Gli errori di valutazione più comuni si vedono nella stima delle percorrenze in una stagione in cui le giornate si accorciano; restando in ambito più squisitamente meteorologico, in autunno le errate valutazioni possono consistere nella mancata conoscenza della quota neve durante le precipitazioni e della quota di presenza del manto nevoso al suolo, problema quest’ultimo che ovviamente incide sui tempi di percorrenza; la presenza imprevista di nebbie e soprattutto la sottovalutazione degli effetti del vento con basse temperature. Errori evitabili, ovviamente, informandosi prima dell’uscita consultando in primis i bollettini regionali istituzionali delle Arpa.

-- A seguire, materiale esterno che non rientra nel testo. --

(** A rule set of the given filters, in the first entries of the array. *)
Definition filtset_of (l : list FILTER) : FILTSET :=
  Filtset (Z.of_nat (length l)) (l ++ replicate (2048 - length l) ZERO_FILTER)
    (replicate 2048 0) (replicate 2048 0).

Lemma zero_filter_ok : filter_ok ZERO_FILTER.
Proof. split; [done|]. repeat constructor; simpl; unfold NLINE; lia. Qed.

Lemma filtset_of_ok l :
  (length l <= 2048)%nat -> Forall filter_ok l -> fs_ok (filtset_of l).
Proof.
  intros Hl Hf. split; simpl; unfold MPP_MAX_FILTERS.
  - lia.
  - rewrite length_app, length_replicate. lia.
  - apply Forall_app_2; [done|]. apply Forall_replicate, zero_filter_ok.
Qed.

(** ** Properties *)

(** C8: Whenever [pre_acl_lookup_by_tuple] compiles a well-formed rule set, either it
    reports the size error (only possible with ten or more filters), or every
    later lookup of any packet returns the tag of the first enabled filter
    that matches it in all seven dimensions (the tag of the last array entry
    when none does). *)
Theorem compile_correct d rc d' :
  fs_ok (filtset d) -> tables_alloc d -> pre_acl_lookup_by_tuple d = Some (rc, d') ->
  (rc = MC_ERROR /\ 9 < numFilters (filtset d)) \/
  (rc = FRE_SUCCESS /\ forall siph sipl diph dipl sp dp proto,
    0 <= siph < NLINE -> 0 <= sipl < NLINE -> 0 <= diph < NLINE -> 0 <= dipl < NLINE ->
    0 <= sp < NLINE -> 0 <= dp < NLINE -> 0 <= proto < 256 ->
    acl_lookup_by_tuple d' siph sipl diph dipl sp dp proto =
    Some (classify (filtset d) (packet_of siph sipl diph dipl sp dp proto))).
Proof.
  intros Hfs Ha E. pose proof (compile_wp false d Hfs Ha ltac:(done)) as Hw.
  rewrite E in Hw. by destruct Hw as (_ & _ & H).
Qed.

(** C29: Compilation never indexes out of an array, and succeeds, for up to nine
    filters; up to eleven filters it is free of undefined behaviour. *)
Theorem compile_total d :
  fs_ok (filtset d) -> tables_alloc d -> numFilters (filtset d) <= 11 ->
  exists rc d', pre_acl_lookup_by_tuple d = Some (rc, d') /\
    (numFilters (filtset d) <= 9 -> rc = FRE_SUCCESS).
Proof.
  intros Hfs Ha Hn. pose proof (compile_wp true d Hfs Ha ltac:(done)) as Hw.
  apply wp_total in Hw as ([rc d'] & E & _ & _ & Hrc). exists rc, d'. split; [done|].
  intros H9. destruct Hrc as [[_ ?]|[? _]]; [lia|done].
Qed.
(** Deleting [num] rules from [index] removes exactly the tags of that range from
    the map and reports how many of them were configured. *)
Theorem rule_del_range index num st :
  store_ok (rules st) -> 0 <= index -> 0 <= num -> index + num <= 2 ^ 16 ->
  exists rv n st', frcore_cmd_rule_del index num st = Some (rv, n, st') /\ store_ok (rules st') /\
    (forall t f, abs (rules st') !! t = Some f <->
       abs (rules st) !! t = Some f /\ ~ index <= t < index + num) /\
    n = Z.of_nat (size (abs (rules st))) - Z.of_nat (size (abs (rules st'))).
Proof.
  intros H Hi Hn Hb. change (2 ^ 16) with 65536 in Hb. unfold frcore_cmd_rule_del.
  destruct (rule_del_loop (rules st) index num H Hi Hn Hb) as (rv & fs' & E & Hok & Ha).
  rewrite (wraps_id 32), loop_index by (simpl; lia). rewrite E. simpl.
  eexists _, _, _. split; [done|]. split; [done|]. split; [|done].
  intros t f. change (rules (with_acl st fs')) with fs'. rewrite Ha. unfold drop_range. by rewrite map_lookup_filter_Some.
Qed.

(** Clearing succeeds exactly when every configured tag lies in the range, and
    then leaves no rule and returns how many there were. *)
Theorem rule_clear_all_spec index num st :
  store_ok (rules st) -> 0 <= index -> 0 <= num -> index + num <= 2 ^ 16 ->
  exists st', store_ok (rules st') /\
    ((frcore_cmd_rule_clear_all index num st =
        Some (FRE_SUCCESS, Some (Z.of_nat (size (abs (rules st)))), st') /\ abs (rules st') = ∅) \/
     (frcore_cmd_rule_clear_all index num st = Some (FRE_FAIL, None, st') /\
      exists t f, abs (rules st) !! t = Some f /\ ~ index <= t < index + num)).
Proof.
  intros H Hi Hn Hb. change (2 ^ 16) with 65536 in Hb. unfold frcore_cmd_rule_clear_all.
  rewrite (wraps_id 32) by (simpl; lia). rewrite getfilter_count_size by done.
  rewrite loop_index by lia.
  destruct (rule_del_loop (rules st) index num H Hi Hn Hb) as (rv & fs' & E & Hok & Ha).
  rewrite E. simpl. rewrite getfilter_count_size by done. exists (with_acl st fs').
  split; [done|]. destruct (Z.eqb_spec (Z.of_nat (size (abs fs'))) 0) as [Hz|Hz].
  - left. split; [done|]. apply map_size_empty_inv. change (rules (with_acl st fs')) with fs'. lia.
  - right. split; [done|]. destruct (map_choose (abs fs')) as (t & f & Hf).
    { intros E0. by rewrite E0, map_size_empty in Hz. }
    rewrite Ha in Hf. apply map_lookup_filter_Some in Hf as [Hf Hr]. by exists t, f.
Qed.

(** ** Packets *)

Record rule_pkt_ok (p : rule_pkt) : Prop := RulePktOk {
  ko_sip : 0 <= k_sip p < 2 ^ 32; ko_dip : 0 <= k_dip p < 2 ^ 32;
  ko_sp : 0 <= k_sp p < 2 ^ 16; ko_dp : 0 <= k_dp p < 2 ^ 16; ko_proto : 0 <= k_proto p < 256 }.

Definition pkt_of (p : rule_pkt) : packet :=
  tuple_packet (k_sip p) (k_dip p) (k_sp p) (k_dp p) (k_proto p).

Lemma halves_bits ip : 0 <= ip < 2 ^ 32 ->
  Z.land (Z.shiftr ip 16) 0xFFFF = hi16 ip /\ Z.land ip 0xFFFF = lo16 ip.
Proof.
  intros Hip. change 0xFFFF with (Z.ones 16). rewrite !Z.land_ones, Z.shiftr_div_pow2 by lia.
  split; [|done]. apply Z.mod_small. by apply hi16_range.
Qed.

Come influisce il progressivo accorciamento delle giornate e il buio anticipato sulle escursioni in quota? Quali consigli darebbe per evitare di essere sorpresi dal buio?

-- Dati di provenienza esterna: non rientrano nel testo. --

(* ===== verification/Filter.v ===== *)
(** * Two-tuple filters: src/code/frcore/frcore_filter.c and frcore_filter.h

    The table of filters indexed from 1 and the hash table that finds them: per
    field type 2048 buckets, each a list of filter indices with its counters.  A
    bucket's linked list is the list of the indices in its cells, in order; the
    FPA pool the cells come from is its number of free cells.  Printing
    is left out, and the table pointers are never [NULL].  What runs under the lock of one
    bucket is one definition, and the atomic counters are their own: the cores interleave
    them ([FilterProps.filter_step]).

    The contract is a list of filters in the order in which they were
    configured: [sim] relates a state to it and every operation refines its
    counterpart on the list. *)

From S2P Require Import Prelude.
From stdpp Require Import list functions.
#[local] Open Scope Z_scope.

Definition FRCORE_MAX_FILTERS : Z := 2048.
Definition FRCORE_ACL_HASH_CELL_BUF_NUMS : Z := FRCORE_MAX_FILTERS.
Definition FRCORE_ACL_HASH_MASK : Z := FRCORE_ACL_HASH_CELL_BUF_NUMS - 1.
Definition FRCORE_ACL_HASH_TABLE_SIZE : Z := FRCORE_ACL_HASH_CELL_BUF_NUMS * 4.
Definition ACL_MAX : Z := 2000.
Definition ACL_INDEX_START : Z := 1.
Definition FRC_ACL_UNKNOWN : Z := 0.
Definition FRC_ACL_SIP : Z := 1.
Definition FRC_ACL_DIP : Z := 2.
Definition FRC_ACL_SP : Z := 3.
Definition FRC_ACL_DP : Z := 4.

Record TwoTupleFilter : Type := MkFilter {
  enable : Z; acl_type : Z; action : Z; op : Z; acl_source : Z; proto : Z;
  one_tuple : Z; index : Z; hash : Z; pkt_num : Z; pkt_bytes : Z }.

#[export] Instance TwoTupleFilter_eq_dec : EqDecision TwoTupleFilter.
Proof. solve_decision. Defined.

(** A bucket: the [acl_index] of its cells from the head, and its counters. *)
Record frcore_acl_hash_table_t : Type := MkBucket {
  head : list Z; bucket_depth : Z; total_cell : Z; del_cell : Z }.

(** The statistics counters this component bumps. *)
Inductive acl_stat : Type :=
| stat_acl_type_error | stat_acl_hash_error | stat_acl_del_rule_num | stat_acl_add_rule_num
| stat_acl_entry_exception | stat_acl_del_hash_cell | stat_acl_not_found_index
| stat_acl_hash_cell_alloc_fail | stat_acl_add_hash_cell.

#[export] Instance acl_stat_eq_dec : EqDecision acl_stat.
Proof. solve_decision. Defined.

Record filter_state : Type := FilterState {
  numFilters : Z;
  filterArr : list TwoTupleFilter;
  acl_hash_table : list frcore_acl_hash_table_t;
  pool : Z;
  stats : acl_stat -> Z }.

Definition with_table n a st := FilterState n a (acl_hash_table st) (pool st) (stats st).
Definition with_buckets h p st := FilterState (numFilters st) (filterArr st) h p (stats st).

Definition STAT_INC (c : acl_stat) (st : filter_state) : filter_state :=
  FilterState (numFilters st) (filterArr st) (acl_hash_table st) (pool st)
    (<[c := u64 (stats st c + 1)]> (stats st)).

Definition no_filter : TwoTupleFilter := MkFilter 0 0 0 0 0 0 0 0 0 0 0.
Definition empty_bucket : frcore_acl_hash_table_t := MkBucket [] 0 0 0.

(** After [frcore_filter_init] and the allocation of the cell pool. *)
Definition frcore_filter_init (s : acl_stat -> Z) : filter_state :=
  FilterState 0 (replicate (Z.to_nat FRCORE_MAX_FILTERS) no_filter)
    (replicate (Z.to_nat FRCORE_ACL_HASH_TABLE_SIZE) empty_bucket)
    FRCORE_ACL_HASH_CELL_BUF_NUMS s.

(** ** Counters of a filter *)

(** [filterArr[index - 1]] and its update. *)
Definition filter_at (st : filter_state) (i : Z) : option TwoTupleFilter :=
  arr_get (filterArr st) (i - 1).

Definition filter_upd (f : TwoTupleFilter -> TwoTupleFilter) (i : Z) (st : filter_state)
    : option filter_state :=
  e ← filter_at st i;
  a ← arr_set (filterArr st) (i - 1) (f e);
  Some (with_table (numFilters st) a st).

Definition set_counters (n b : Z) (e : TwoTupleFilter) : TwoTupleFilter :=
  MkFilter (enable e) (acl_type e) (action e) (op e) (acl_source e) (proto e)
    (one_tuple e) (index e) (hash e) n b.

Definition filter_statistic_hit (i : Z) : filter_state -> option filter_state :=
  filter_upd (fun e => set_counters (u64 (pkt_num e + 1)) (pkt_bytes e) e) i.

Definition filter_init_statistic_hit (i : Z) : filter_state -> option filter_state :=
  filter_upd (fun e => set_counters 0 (pkt_bytes e) e) i.

Definition filter_get_statistic_hit (i : Z) (st : filter_state) : option Z :=
  pkt_num <$> filter_at st i.

Definition filter_pkt_bytes_add (i pkt_len : Z) : filter_state -> option filter_state :=
  filter_upd (fun e => set_counters (pkt_num e) (u64 (pkt_bytes e + pkt_len)) e) i.

Definition filter_init_pkt_bytes (i : Z) : filter_state -> option filter_state :=
  filter_upd (fun e => set_counters (pkt_num e) 0 e) i.

Definition filter_get_pkt_bytes (i : Z) (st : filter_state) : option Z :=
  pkt_bytes <$> filter_at st i.

Definition filter_init_filter_statistics (i : Z) (st : filter_state) : option filter_state :=
  st ← filter_init_statistic_hit i st; filter_init_pkt_bytes i st.

(** ** The filter table *)

(** [numFilters] is read through a [uint16_t]. *)
Definition acl_get_filter_count (st : filter_state) : Z := u16 (numFilters st).

Definition acl_get_hash (i : Z) (st : filter_state) : option Z := hash <$> filter_at st i.
Definition acl_get_type (i : Z) (st : filter_state) : option Z := acl_type <$> filter_at st i.
Definition acl_get_status (i : Z) (st : filter_state) : option Z := enable <$> filter_at st i.

Definition acl_delete_one_filter (i : Z) (st : filter_state) : option (Z * filter_state) :=
  st ← filter_upd (fun e => MkFilter 0 FRC_ACL_UNKNOWN 0 0 0 0 0 0 0 (pkt_num e) (pkt_bytes e)) i
    (with_table (u32 (numFilters st - 1)) (filterArr st) st);
  st ← filter_init_filter_statistics i st;
  Some (FRE_SUCCESS, STAT_INC stat_acl_del_rule_num st).

Definition acl_add_one_filter (i one_tuple proto op action acl_type acl_source hash : Z)
    (st : filter_state) : option (Z * filter_state) :=
  st ← filter_upd (fun e => MkFilter 1 acl_type action op acl_source proto one_tuple i hash
    (pkt_num e) (pkt_bytes e)) i st;
  Some (FRE_SUCCESS,
    STAT_INC stat_acl_add_rule_num (with_table (u32 (numFilters st + 1)) (filterArr st) st)).

(** ** The hash table *)

(** The bucket's position in the table, [None] for [NULL]. *)
Definition acl_get_hash_table (acl_type hash : Z) (st : filter_state)
    : option Z * filter_state :=
  if (acl_type <=? FRC_ACL_UNKNOWN) || (FRC_ACL_DP <? acl_type)
  then (None, STAT_INC stat_acl_type_error st)
  else if FRCORE_MAX_FILTERS <=? hash
  then (None, STAT_INC stat_acl_hash_error st)
  else (Some (FRCORE_MAX_FILTERS * (acl_type - 1) + hash), st).

(** The traversal that stops at the cell of index [i], and its removal. *)
Fixpoint unlink (i : Z) (l : list Z) : option (list Z) :=
  match l with
  | [] => None
  | x :: l => if x =? i then Some l else cons x <$> unlink i l
  end.

Definition acl_delete_one_filter_from_hash_table (i k : Z) (st : filter_state)
    : option (Z * filter_state) :=
  b ← arr_get (acl_hash_table st) k;
  if (bucket_depth b =? 0) || bool_decide (head b = [])
  then Some (FRE_FAIL, STAT_INC stat_acl_entry_exception st)
  else match unlink i (head b) with
  | Some l =>
    h ← arr_set (acl_hash_table st) k
      (MkBucket l (u64 (bucket_depth b - 1)) (total_cell b) (u64 (del_cell b + 1)));
    Some (FRE_SUCCESS, STAT_INC stat_acl_del_hash_cell (with_buckets h (pool st + 1) st))
  | None => Some (FRE_FAIL, STAT_INC stat_acl_not_found_index st)
  end.

Definition acl_add_one_filter_to_hash_table (i : Z) (st : filter_state)
    : option (Z * filter_state) :=
  hash ← acl_get_hash i st;
  acl_type ← acl_get_type i st;
  match acl_get_hash_table acl_type hash st with
  | (None, st) => Some (FRE_FAIL, st)
  | (Some k, st) =>
    if pool st <=? 0 then Some (FRE_FAIL, STAT_INC stat_acl_hash_cell_alloc_fail st) else
    b ← arr_get (acl_hash_table st) k;
    h ← arr_set (acl_hash_table st) k
      (MkBucket (head b ++ [i]) (u64 (bucket_depth b + 1)) (u64 (total_cell b + 1)) (del_cell b));
    Some (FRE_SUCCESS, STAT_INC stat_acl_add_hash_cell (with_buckets h (pool st - 1) st))
  end.

(** The answers of the two readers; the counters of a filter are read as
    32-bit numbers. *)
Definition acl_get_one_filter (i : Z) (st : filter_state)
    : option (Z * option TwoTupleFilter * filter_state) :=
  e ← filter_at st i;
  if enable e =? 0 then Some (FRE_INIT, None, st) else
  match acl_get_hash_table (acl_type e) (hash e) st with
  | (None, st) => Some (FRE_FAIL, None, st)
  | (Some _, st) =>
    n ← filter_get_statistic_hit i st;
    b ← filter_get_pkt_bytes i st;
    Some (FRE_SUCCESS, Some (set_counters (u32 n) (u32 b) e), st)
  end.

Definition acl_get_one_hash_table (acl_type tagid : Z) (st : filter_state)
    : option (Z * option (Z * Z * Z) * filter_state) :=
  match acl_get_hash_table acl_type tagid st with
  | (None, st) => Some (FRE_FAIL, None, st)
  | (Some k, st) =>
    b ← arr_get (acl_hash_table st) k;
    Some (FRE_SUCCESS,
      Some (u32 (bucket_depth b), u32 (total_cell b), u32 (del_cell b)), st)
  end.

(** ** Configuration *)

(** Removal of an enabled filter, shared by the two operations below: the
    cell is unlinked and freed, then the entry is cleared. *)
Definition drop_filter (i : Z) (st : filter_state) : option (Z * filter_state) :=
  hash ← acl_get_hash i st;
  acl_type ← acl_get_type i st;
  match acl_get_hash_table acl_type hash st with
  | (None, st) => Some (FRE_FAIL, st)
  | (Some k, st) =>
    '(rv, st) ← acl_delete_one_filter_from_hash_table i k st;
    if negb (rv =? 0) then Some (rv, st) else acl_delete_one_filter i st
  end.

Definition acl_del_filter (i : Z) (st : filter_state) : option (Z * filter_state) :=
  if (i <? ACL_INDEX_START) || (ACL_MAX <? i) then Some (FRE_PARAM, st) else
  status ← acl_get_status i st;
  if status =? 0 then Some (FRE_INIT, st) else drop_filter i st.

(** A packet's addresses, ports and protocol. *)
Record mpp_tuple : Type := MppTuple { sip : Z; dip : Z; sp : Z; dp : Z; tproto : Z }.

Section crc.
(** The CRC unit fed with a word and a half-word. *)
Variable crc : Z -> Z -> Z.

Definition acl_hash_crc (one_tuple proto : Z) : Z :=
  Z.land (crc one_tuple proto) FRCORE_ACL_HASH_MASK.

(** The first half, under the lock of the old bucket: what is configured at the index is
    removed.  Any code but [FRE_SUCCESS] is returned. *)
Definition acl_set_begin (i acl_type : Z) (st : filter_state) : option (Z * filter_state) :=
  if (i <? ACL_INDEX_START) || (ACL_MAX <? i) then Some (FRE_PARAM, st) else
  if (acl_type <? FRC_ACL_SIP) || (FRC_ACL_DP <? acl_type) then Some (FRE_PARAM, st) else
  status ← acl_get_status i st;
  if status =? 0 then Some (FRE_SUCCESS, st) else drop_filter i st.

(** The second half, under the lock of the new bucket. *)
Definition acl_set_end (i one_tuple proto op action acl_type acl_source : Z)
    (st : filter_state) : option (Z * filter_state) :=
  let hash := acl_hash_crc one_tuple proto in
  match acl_get_hash_table acl_type hash st with
  | (None, st) => Some (FRE_FAIL, st)
  | (Some _, st) =>
    '(rv, st) ← acl_add_one_filter i one_tuple proto op action acl_type acl_source hash st;
    if negb (rv =? 0) then Some (rv, st) else acl_add_one_filter_to_hash_table i st
  end.

Definition acl_set_filter (i one_tuple proto op action acl_type acl_source : Z)
    (st : filter_state) : option (Z * filter_state) :=
  '(rv, st) ← acl_set_begin i acl_type st;
  if negb (rv =? 0) then Some (rv, st) else acl_set_end i one_tuple proto op action acl_type acl_source st.

(** ** Lookup *)

(** One bucket: the first cell whose filter has this value and protocol. *)
Definition scan_bucket (st : filter_state) (v p : Z) (l : list Z) : option (option Z) :=
  searchM (fun i =>
    e ← filter_at st i;
    Some (if (one_tuple e =? v) && (proto e =? p) then Some (u16 i) else None)) l.

(** One turn, under the lock of the bucket; without a result the next field is tried. *)
Definition lookup_one (v t p : Z) (st : filter_state) : option (option Z * filter_state) :=
  match acl_get_hash_table t (acl_hash_crc v p) st with
  | (None, st) => Some (Some FRE_FAIL, st)
  | (Some k, st) =>
    b ← arr_get (acl_hash_table st) k;
    if bool_decide (head b = []) && (bucket_depth b =? 0) then Some (None, st)
    else r ← scan_bucket st v p (head b); Some (r, st)
  end.

(** The loop over the fields: [vs] are the values still to try, [t] the type of the first. *)
Fixpoint lookup_loop (vs : list Z) (t p : Z) (st : filter_state)
    : option (Z * filter_state) :=
  match vs with
  | [] => Some (0, st)
  | v :: vs =>
    '(r, st) ← lookup_one v t p st;
    match r with Some tag => Some (tag, st) | None => lookup_loop vs (t + 1) p st end
  end.

Definition filter_lookup_by_tuple (x : mpp_tuple) (st : filter_state)
    : option (Z * filter_state) :=
  lookup_loop [sip x; dip x; sp x; dp x] FRC_ACL_SIP (tproto x) st.
End crc.

(** The abstract specification: the filters in the order in which they
    were configured. *)
Abbreviation spec := (list TwoTupleFilter).

Definition spec_del (i : Z) (L : spec) : spec := filter (fun e => index e <> i) L.
Definition spec_set (e : TwoTupleFilter) (L : spec) : spec := spec_del (index e) L ++ [e].

Definition spec_upd (f : TwoTupleFilter -> TwoTupleFilter) (i : Z) (L : spec) : spec :=
  (fun e => if index e =? i then f e else e) <$> L.

(** The first filter of type [t] for the value [v] and protocol [p]. *)
Definition spec_match (t v p : Z) (L : spec) : option Z :=
  for_ret (fun e => if (acl_type e =? t) && (one_tuple e =? v) && (proto e =? p)
    then Some (index e) else None) L.

Definition spec_lookup (x : mpp_tuple) (L : spec) : Z :=
  default 0 (for_ret (fun tv => spec_match tv.1 tv.2 (tproto x) L)
    [(FRC_ACL_SIP, sip x); (FRC_ACL_DIP, dip x); (FRC_ACL_SP, sp x); (FRC_ACL_DP, dp x)]).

Se una persona non ricorda da sé l’ora di arrivo del buio, può trovarlo in internet considerando che l’orario del tramonto è sempre riferito al tramonto del sole sull’orizzonte libero (sul piano orizzontale, come avviene ad esempio sul mare). Dopo quell’ora, la luce utile dura ancora circa 30 minuti, un limite definito crepuscolo civile, oltre il quale serve la luce artificiale per svolgere le principali operazioni all’aperto (ad esempio obbligo di accensione dei fari alla guida) e anche per muoversi in sicurezza. Un esempio: se il tramonto il 15 ottobre a Trento “da calendario” è indicato alle 18.31, significa che a quell’ora il sole tramonta dietro l’orizzonte libero (orizzontale) che a Trento non si vede, essendoci le montagne. Già prima dell’ora del tramonto Trento risulterà quindi in ombra ma possiamo ricordare che mezz’ora dopo il tramonto cala sostanzialmente il buio (si tratta del crepuscolo civile, in questo caso calcolato alle 18.59). Va poi fatta attenzione agli orari che si consultano: rispetto all’ora UTC (il cosiddetto tempo coordinato universale) noi siamo avanti di 1 ora in inverno (ora solare) e di 2 in estate (ora legale). Le nubi basse e le nebbie fanno diminuire la luce: in questi casi già all’ora del tramonto la luce può risultare assai scarsa. L’ideale è quindi programmare escursioni con rientro calcolato ben prima dell’ora del tramonto indicata “a calendario”, almeno 2 o 3 ore prima in caso di uscite lunghe o con cieli nuvolosi. Va ricordato infine che attorno all’equinozio (21 settembre) il tramonto anticipa ogni giorno di più di 2 minuti (perciò oltre 15 minuti a settimana di “accorciamento” serale) e quindi affidarsi al ricordo di qualche giorno prima può risultare fuorviante. Frontalini carichi ed efficienti sono da portare nello zaino sempre come sussidio di emergenza.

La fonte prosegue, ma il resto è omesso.